Collected data entries
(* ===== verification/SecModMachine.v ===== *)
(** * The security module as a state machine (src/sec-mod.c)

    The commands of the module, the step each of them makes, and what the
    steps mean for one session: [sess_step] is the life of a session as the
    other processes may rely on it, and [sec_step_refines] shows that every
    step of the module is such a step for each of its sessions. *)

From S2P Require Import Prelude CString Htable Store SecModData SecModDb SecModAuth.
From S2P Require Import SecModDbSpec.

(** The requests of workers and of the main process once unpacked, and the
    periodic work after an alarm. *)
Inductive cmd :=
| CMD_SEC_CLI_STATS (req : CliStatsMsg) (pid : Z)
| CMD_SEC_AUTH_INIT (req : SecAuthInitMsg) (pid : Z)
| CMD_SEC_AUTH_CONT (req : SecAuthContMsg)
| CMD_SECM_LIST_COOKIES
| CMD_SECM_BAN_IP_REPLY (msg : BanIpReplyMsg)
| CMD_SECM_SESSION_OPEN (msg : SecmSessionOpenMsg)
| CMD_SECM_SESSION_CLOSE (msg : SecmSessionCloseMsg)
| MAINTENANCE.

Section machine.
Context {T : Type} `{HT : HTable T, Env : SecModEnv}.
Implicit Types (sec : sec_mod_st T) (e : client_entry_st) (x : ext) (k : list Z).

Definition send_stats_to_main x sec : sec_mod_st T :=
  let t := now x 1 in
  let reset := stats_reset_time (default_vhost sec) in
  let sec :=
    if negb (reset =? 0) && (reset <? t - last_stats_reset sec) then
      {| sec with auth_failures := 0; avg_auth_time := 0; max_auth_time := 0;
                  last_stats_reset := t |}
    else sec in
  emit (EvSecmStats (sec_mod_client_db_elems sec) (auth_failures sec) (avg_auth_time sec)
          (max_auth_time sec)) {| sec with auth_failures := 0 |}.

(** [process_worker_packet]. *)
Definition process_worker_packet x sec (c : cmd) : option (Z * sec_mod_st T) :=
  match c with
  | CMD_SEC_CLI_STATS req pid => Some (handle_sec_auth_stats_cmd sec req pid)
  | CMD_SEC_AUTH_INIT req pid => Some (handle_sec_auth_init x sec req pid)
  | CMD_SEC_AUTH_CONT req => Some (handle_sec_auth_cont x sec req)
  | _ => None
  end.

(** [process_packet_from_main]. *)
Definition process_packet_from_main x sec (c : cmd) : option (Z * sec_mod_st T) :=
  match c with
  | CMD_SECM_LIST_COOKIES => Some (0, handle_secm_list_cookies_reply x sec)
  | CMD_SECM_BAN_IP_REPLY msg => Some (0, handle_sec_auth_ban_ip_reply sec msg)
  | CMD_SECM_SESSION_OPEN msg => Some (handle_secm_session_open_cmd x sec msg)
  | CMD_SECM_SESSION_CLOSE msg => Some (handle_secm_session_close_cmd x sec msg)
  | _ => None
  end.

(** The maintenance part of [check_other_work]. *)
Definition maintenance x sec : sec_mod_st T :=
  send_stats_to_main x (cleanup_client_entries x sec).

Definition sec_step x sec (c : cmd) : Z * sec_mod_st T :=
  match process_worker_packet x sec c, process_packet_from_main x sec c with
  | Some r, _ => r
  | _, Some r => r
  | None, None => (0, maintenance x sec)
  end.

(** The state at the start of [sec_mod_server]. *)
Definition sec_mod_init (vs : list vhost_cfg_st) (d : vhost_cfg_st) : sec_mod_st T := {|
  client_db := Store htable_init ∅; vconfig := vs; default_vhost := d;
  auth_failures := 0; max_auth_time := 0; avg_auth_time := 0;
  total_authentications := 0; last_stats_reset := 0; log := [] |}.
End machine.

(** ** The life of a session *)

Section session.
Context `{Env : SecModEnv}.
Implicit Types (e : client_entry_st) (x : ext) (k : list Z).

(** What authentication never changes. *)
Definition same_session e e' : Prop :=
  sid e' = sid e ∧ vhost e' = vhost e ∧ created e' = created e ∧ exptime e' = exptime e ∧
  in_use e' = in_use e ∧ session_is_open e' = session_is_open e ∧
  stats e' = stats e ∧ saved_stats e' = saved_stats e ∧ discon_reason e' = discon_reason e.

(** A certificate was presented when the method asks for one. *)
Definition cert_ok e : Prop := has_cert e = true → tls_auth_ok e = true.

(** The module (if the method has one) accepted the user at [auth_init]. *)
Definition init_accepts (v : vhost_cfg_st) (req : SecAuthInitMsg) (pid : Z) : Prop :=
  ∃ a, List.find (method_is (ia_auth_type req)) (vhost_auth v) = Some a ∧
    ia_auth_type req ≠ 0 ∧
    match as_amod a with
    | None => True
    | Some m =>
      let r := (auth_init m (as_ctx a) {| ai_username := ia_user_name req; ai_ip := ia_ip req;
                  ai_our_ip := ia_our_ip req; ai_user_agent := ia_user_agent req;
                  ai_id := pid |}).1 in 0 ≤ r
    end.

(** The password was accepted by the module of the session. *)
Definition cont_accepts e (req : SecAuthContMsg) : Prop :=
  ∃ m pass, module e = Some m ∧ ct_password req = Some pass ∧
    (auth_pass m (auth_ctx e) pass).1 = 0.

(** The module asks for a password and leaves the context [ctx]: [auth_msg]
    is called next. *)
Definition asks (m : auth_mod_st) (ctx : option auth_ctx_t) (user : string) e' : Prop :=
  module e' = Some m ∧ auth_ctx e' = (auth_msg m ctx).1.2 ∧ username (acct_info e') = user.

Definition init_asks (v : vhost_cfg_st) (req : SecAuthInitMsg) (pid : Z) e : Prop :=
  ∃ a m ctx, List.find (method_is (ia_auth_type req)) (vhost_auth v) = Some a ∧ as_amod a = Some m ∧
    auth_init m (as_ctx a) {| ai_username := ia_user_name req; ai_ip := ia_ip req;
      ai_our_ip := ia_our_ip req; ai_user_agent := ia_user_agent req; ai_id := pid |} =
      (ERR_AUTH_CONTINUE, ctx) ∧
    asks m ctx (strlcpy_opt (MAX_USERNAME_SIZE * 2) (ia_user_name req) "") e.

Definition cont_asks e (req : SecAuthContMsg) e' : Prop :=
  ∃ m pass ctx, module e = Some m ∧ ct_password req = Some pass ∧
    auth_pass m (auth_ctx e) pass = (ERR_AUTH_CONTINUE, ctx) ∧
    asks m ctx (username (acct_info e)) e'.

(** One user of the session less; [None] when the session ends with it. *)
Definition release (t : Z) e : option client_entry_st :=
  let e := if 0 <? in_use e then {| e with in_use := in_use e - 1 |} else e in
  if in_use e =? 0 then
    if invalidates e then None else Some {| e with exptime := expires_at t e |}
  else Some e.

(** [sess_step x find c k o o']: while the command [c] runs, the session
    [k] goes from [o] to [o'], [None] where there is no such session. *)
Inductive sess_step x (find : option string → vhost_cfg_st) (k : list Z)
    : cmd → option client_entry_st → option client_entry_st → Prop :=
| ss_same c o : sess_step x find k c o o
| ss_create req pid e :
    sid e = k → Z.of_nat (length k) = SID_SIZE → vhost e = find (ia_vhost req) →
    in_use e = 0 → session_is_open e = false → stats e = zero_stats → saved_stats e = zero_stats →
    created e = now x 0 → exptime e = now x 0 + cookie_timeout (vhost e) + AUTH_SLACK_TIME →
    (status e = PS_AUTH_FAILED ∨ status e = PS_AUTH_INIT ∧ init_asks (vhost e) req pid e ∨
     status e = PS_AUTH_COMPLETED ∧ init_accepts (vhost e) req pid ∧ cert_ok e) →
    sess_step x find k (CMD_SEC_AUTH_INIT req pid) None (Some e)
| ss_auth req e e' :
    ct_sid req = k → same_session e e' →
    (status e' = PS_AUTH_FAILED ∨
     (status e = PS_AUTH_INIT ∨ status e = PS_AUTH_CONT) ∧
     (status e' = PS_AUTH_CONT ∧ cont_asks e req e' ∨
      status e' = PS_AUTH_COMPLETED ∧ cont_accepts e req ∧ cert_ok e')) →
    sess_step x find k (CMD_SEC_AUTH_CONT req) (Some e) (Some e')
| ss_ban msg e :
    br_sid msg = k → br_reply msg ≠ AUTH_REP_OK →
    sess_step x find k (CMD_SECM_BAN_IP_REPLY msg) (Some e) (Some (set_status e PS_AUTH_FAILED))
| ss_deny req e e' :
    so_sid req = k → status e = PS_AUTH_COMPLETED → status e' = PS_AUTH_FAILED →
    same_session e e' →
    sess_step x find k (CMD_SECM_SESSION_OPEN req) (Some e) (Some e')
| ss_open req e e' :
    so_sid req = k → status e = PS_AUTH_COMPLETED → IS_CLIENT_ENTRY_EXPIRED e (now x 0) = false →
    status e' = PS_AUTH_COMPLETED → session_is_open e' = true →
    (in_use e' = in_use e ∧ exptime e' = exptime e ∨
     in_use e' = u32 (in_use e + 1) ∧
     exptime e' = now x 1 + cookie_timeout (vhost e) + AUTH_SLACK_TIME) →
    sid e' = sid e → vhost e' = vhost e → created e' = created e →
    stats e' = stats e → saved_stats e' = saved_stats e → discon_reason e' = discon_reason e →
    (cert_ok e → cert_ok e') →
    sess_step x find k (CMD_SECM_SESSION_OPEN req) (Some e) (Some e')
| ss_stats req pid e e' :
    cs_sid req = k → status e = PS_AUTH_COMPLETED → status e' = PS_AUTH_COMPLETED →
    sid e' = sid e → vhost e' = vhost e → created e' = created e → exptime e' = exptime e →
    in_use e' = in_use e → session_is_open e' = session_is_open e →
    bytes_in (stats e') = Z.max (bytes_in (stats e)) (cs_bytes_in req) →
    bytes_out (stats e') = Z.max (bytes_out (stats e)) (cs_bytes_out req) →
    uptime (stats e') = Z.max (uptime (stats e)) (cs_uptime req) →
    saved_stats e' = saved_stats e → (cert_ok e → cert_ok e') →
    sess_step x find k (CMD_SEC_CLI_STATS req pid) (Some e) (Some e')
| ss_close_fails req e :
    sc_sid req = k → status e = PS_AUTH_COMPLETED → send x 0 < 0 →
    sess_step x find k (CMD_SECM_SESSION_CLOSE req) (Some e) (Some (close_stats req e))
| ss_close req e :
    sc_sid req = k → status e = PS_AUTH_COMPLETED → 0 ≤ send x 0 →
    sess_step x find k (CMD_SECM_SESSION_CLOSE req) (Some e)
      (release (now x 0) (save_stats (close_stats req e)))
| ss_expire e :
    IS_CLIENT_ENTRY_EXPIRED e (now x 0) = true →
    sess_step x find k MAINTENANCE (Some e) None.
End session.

* * *

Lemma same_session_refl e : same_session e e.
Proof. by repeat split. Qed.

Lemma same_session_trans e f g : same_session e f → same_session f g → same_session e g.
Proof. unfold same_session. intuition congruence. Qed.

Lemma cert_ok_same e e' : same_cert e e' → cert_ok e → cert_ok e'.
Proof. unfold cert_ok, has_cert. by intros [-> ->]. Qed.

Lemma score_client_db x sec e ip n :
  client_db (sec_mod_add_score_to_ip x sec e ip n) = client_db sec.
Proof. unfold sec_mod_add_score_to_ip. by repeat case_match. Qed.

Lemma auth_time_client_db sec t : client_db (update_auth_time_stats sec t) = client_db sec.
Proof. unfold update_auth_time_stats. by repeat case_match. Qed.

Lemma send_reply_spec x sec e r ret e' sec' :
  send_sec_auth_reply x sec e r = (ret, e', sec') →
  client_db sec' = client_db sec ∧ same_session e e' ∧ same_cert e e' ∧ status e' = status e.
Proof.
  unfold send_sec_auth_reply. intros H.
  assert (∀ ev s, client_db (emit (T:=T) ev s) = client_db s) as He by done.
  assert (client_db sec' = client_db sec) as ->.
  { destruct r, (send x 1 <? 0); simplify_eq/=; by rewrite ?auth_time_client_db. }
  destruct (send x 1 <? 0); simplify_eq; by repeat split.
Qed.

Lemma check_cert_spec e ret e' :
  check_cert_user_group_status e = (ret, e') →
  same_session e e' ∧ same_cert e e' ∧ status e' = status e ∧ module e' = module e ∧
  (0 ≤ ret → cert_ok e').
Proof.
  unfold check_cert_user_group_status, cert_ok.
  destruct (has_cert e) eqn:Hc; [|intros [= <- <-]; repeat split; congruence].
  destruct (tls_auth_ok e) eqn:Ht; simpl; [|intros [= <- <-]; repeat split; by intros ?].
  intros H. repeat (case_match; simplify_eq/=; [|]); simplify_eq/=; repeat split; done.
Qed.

REQUIREMENT
Among the entries above, copy exactly only the lines starting with the one containing "match as_amod a with" and going through the one containing "sid e = k →", both ends included.

WRITTEN SOLUTION
    match as_amod a with
    | None => True
    | Some m =>
      let r := (auth_init m (as_ctx a) {| ai_username := ia_user_name req; ai_ip := ia_ip req;
                  ai_our_ip := ia_our_ip req; ai_user_agent := ia_user_agent req;
                  ai_id := pid |}).1 in 0 ≤ r
    end.

(** The password was accepted by the module of the session. *)
Definition cont_accepts e (req : SecAuthContMsg) : Prop :=
  ∃ m pass, module e = Some m ∧ ct_password req = Some pass ∧
    (auth_pass m (auth_ctx e) pass).1 = 0.

(** The module asks for a password and leaves the context [ctx]: [auth_msg]
    is called next. *)
Definition asks (m : auth_mod_st) (ctx : option auth_ctx_t) (user : string) e' : Prop :=
  module e' = Some m ∧ auth_ctx e' = (auth_msg m ctx).1.2 ∧ username (acct_info e') = user.

Definition init_asks (v : vhost_cfg_st) (req : SecAuthInitMsg) (pid : Z) e : Prop :=
  ∃ a m ctx, List.find (method_is (ia_auth_type req)) (vhost_auth v) = Some a ∧ as_amod a = Some m ∧
    auth_init m (as_ctx a) {| ai_username := ia_user_name req; ai_ip := ia_ip req;
      ai_our_ip := ia_our_ip req; ai_user_agent := ia_user_agent req; ai_id := pid |} =
      (ERR_AUTH_CONTINUE, ctx) ∧
    asks m ctx (strlcpy_opt (MAX_USERNAME_SIZE * 2) (ia_user_name req) "") e.

Definition cont_asks e (req : SecAuthContMsg) e' : Prop :=
  ∃ m pass ctx, module e = Some m ∧ ct_password req = Some pass ∧
    auth_pass m (auth_ctx e) pass = (ERR_AUTH_CONTINUE, ctx) ∧
    asks m ctx (username (acct_info e)) e'.

(** One user of the session less; [None] when the session ends with it. *)
Definition release (t : Z) e : option client_entry_st :=
  let e := if 0 <? in_use e then {| e with in_use := in_use e - 1 |} else e in
  if in_use e =? 0 then
    if invalidates e then None else Some {| e with exptime := expires_at t e |}
  else Some e.

(** [sess_step x find c k o o']: while the command [c] runs, the session
    [k] goes from [o] to [o'], [None] where there is no such session. *)
Inductive sess_step x (find : option string → vhost_cfg_st) (k : list Z)
    : cmd → option client_entry_st → option client_entry_st → Prop :=
| ss_same c o : sess_step x find k c o o
| ss_create req pid e :
    sid e = k → Z.of_nat (length k) = SID_SIZE → vhost e = find (ia_vhost req) →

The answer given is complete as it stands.